* _EXERCISE_:
Look below for the line containing "Definition flow_output (executed"; from there through the line containing "None => Some (spans, inr", both lines included, please set down each line exactly and nothing else.

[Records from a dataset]
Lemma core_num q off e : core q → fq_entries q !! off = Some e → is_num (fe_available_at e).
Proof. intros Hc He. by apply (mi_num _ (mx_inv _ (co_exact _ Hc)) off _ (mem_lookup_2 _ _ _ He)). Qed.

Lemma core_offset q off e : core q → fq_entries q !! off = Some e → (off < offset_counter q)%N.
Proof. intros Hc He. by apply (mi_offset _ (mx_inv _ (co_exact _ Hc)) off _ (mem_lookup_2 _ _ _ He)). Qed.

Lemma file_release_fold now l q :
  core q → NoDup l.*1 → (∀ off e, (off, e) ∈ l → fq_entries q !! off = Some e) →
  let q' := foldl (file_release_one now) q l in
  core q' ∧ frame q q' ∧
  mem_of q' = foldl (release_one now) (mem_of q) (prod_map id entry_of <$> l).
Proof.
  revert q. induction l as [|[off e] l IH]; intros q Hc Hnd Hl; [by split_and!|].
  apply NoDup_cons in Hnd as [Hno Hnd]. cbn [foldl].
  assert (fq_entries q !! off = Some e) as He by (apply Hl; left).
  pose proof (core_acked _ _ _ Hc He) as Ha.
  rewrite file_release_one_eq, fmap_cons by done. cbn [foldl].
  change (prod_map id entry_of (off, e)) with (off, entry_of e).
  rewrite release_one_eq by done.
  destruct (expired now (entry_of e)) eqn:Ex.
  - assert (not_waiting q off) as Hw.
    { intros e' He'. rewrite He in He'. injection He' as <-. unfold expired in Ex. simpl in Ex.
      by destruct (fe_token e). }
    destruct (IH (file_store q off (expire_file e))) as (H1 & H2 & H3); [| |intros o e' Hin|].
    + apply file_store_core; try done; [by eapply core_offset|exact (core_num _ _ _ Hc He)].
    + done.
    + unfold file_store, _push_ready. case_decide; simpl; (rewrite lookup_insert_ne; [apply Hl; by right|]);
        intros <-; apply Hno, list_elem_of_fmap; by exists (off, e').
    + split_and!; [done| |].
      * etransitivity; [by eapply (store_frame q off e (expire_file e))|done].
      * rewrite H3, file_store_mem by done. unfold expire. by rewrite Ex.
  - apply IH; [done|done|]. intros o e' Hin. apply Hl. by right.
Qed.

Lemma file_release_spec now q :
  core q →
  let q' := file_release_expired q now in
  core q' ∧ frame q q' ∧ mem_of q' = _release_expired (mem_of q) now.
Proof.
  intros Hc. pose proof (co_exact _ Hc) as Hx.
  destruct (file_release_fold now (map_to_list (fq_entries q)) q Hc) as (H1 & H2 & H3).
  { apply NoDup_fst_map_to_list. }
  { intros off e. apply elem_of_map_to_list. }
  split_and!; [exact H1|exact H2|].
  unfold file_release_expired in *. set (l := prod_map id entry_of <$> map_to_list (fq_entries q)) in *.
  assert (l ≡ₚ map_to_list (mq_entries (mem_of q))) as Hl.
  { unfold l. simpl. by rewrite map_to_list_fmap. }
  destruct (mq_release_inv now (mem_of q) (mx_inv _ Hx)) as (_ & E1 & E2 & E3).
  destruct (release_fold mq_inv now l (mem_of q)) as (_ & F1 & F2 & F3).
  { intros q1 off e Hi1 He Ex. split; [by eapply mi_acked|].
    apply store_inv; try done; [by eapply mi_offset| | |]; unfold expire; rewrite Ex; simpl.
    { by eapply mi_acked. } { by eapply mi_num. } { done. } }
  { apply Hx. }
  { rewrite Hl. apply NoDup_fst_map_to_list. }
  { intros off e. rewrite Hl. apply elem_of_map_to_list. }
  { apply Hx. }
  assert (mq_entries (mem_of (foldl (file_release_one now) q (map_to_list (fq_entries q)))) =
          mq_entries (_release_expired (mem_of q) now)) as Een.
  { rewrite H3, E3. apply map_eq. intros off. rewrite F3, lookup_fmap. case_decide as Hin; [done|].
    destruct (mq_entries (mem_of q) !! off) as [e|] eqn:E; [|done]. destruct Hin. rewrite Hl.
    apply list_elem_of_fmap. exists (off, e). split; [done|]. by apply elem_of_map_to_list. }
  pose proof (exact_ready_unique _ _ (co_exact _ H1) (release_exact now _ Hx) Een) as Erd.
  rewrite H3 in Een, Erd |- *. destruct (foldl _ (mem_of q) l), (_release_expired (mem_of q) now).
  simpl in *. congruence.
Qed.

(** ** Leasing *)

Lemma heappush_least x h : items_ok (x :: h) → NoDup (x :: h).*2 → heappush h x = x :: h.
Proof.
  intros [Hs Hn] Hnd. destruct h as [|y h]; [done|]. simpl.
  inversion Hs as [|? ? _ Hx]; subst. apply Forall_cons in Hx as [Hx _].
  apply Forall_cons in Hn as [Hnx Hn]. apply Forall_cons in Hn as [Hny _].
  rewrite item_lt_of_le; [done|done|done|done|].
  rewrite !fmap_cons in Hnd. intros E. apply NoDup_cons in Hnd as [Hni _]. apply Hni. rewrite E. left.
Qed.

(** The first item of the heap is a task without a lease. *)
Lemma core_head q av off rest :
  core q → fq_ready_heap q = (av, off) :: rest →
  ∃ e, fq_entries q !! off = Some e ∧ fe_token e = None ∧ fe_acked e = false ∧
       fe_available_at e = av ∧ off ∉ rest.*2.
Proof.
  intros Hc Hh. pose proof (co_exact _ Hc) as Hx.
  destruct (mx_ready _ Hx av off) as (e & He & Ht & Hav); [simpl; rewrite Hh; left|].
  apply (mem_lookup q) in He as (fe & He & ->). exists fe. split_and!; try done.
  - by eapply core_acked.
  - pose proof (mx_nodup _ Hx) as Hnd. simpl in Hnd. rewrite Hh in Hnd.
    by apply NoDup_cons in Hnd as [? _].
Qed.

==

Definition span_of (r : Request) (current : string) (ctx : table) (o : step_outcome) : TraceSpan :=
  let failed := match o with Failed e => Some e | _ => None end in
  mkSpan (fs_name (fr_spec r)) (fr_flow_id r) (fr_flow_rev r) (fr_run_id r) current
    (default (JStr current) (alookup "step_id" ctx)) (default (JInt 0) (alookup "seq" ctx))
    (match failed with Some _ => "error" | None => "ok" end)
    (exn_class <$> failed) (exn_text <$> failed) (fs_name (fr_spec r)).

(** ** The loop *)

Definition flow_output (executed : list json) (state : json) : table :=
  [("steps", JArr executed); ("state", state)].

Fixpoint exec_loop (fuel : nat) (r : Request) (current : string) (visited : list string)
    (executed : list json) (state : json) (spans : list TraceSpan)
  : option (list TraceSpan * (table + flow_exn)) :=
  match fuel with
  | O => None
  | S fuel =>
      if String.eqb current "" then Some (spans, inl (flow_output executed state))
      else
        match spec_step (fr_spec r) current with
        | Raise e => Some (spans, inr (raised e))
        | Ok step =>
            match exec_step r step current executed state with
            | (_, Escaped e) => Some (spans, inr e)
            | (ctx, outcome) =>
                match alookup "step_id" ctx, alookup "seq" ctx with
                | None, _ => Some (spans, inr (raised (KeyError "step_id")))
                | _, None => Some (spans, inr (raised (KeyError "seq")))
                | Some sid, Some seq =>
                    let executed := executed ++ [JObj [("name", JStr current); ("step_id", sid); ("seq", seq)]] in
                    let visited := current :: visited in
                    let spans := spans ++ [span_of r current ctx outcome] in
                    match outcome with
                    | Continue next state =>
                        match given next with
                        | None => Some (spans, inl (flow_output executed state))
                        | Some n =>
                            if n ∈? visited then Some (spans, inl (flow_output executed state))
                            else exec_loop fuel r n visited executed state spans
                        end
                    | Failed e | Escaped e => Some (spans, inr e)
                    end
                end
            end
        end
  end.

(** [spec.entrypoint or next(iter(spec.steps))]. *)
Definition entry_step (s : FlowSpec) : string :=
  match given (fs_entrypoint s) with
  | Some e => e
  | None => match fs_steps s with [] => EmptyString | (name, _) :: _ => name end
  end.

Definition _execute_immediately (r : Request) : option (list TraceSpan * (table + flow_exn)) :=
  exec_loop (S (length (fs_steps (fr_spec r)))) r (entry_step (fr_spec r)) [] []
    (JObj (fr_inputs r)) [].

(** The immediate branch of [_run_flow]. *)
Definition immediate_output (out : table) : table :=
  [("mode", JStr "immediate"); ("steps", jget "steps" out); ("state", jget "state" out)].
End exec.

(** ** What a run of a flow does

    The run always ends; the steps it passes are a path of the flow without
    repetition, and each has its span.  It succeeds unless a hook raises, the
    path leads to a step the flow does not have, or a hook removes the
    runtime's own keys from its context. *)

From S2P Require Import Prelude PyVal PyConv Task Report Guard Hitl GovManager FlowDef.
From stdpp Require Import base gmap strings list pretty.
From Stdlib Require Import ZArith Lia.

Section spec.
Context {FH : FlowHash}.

* _PROBLEM SOLUTION_:
Definition flow_output (executed : list json) (state : json) : table :=
  [("steps", JArr executed); ("state", state)].

Fixpoint exec_loop (fuel : nat) (r : Request) (current : string) (visited : list string)
    (executed : list json) (state : json) (spans : list TraceSpan)
  : option (list TraceSpan * (table + flow_exn)) :=
  match fuel with
  | O => None
  | S fuel =>
      if String.eqb current "" then Some (spans, inl (flow_output executed state))
      else
        match spec_step (fr_spec r) current with
        | Raise e => Some (spans, inr (raised e))
        | Ok step =>
            match exec_step r step current executed state with
            | (_, Escaped e) => Some (spans, inr e)
            | (ctx, outcome) =>
                match alookup "step_id" ctx, alookup "seq" ctx with
                | None, _ => Some (spans, inr (raised (KeyError "step_id")))
                | _, None => Some (spans, inr (raised (KeyError "seq")))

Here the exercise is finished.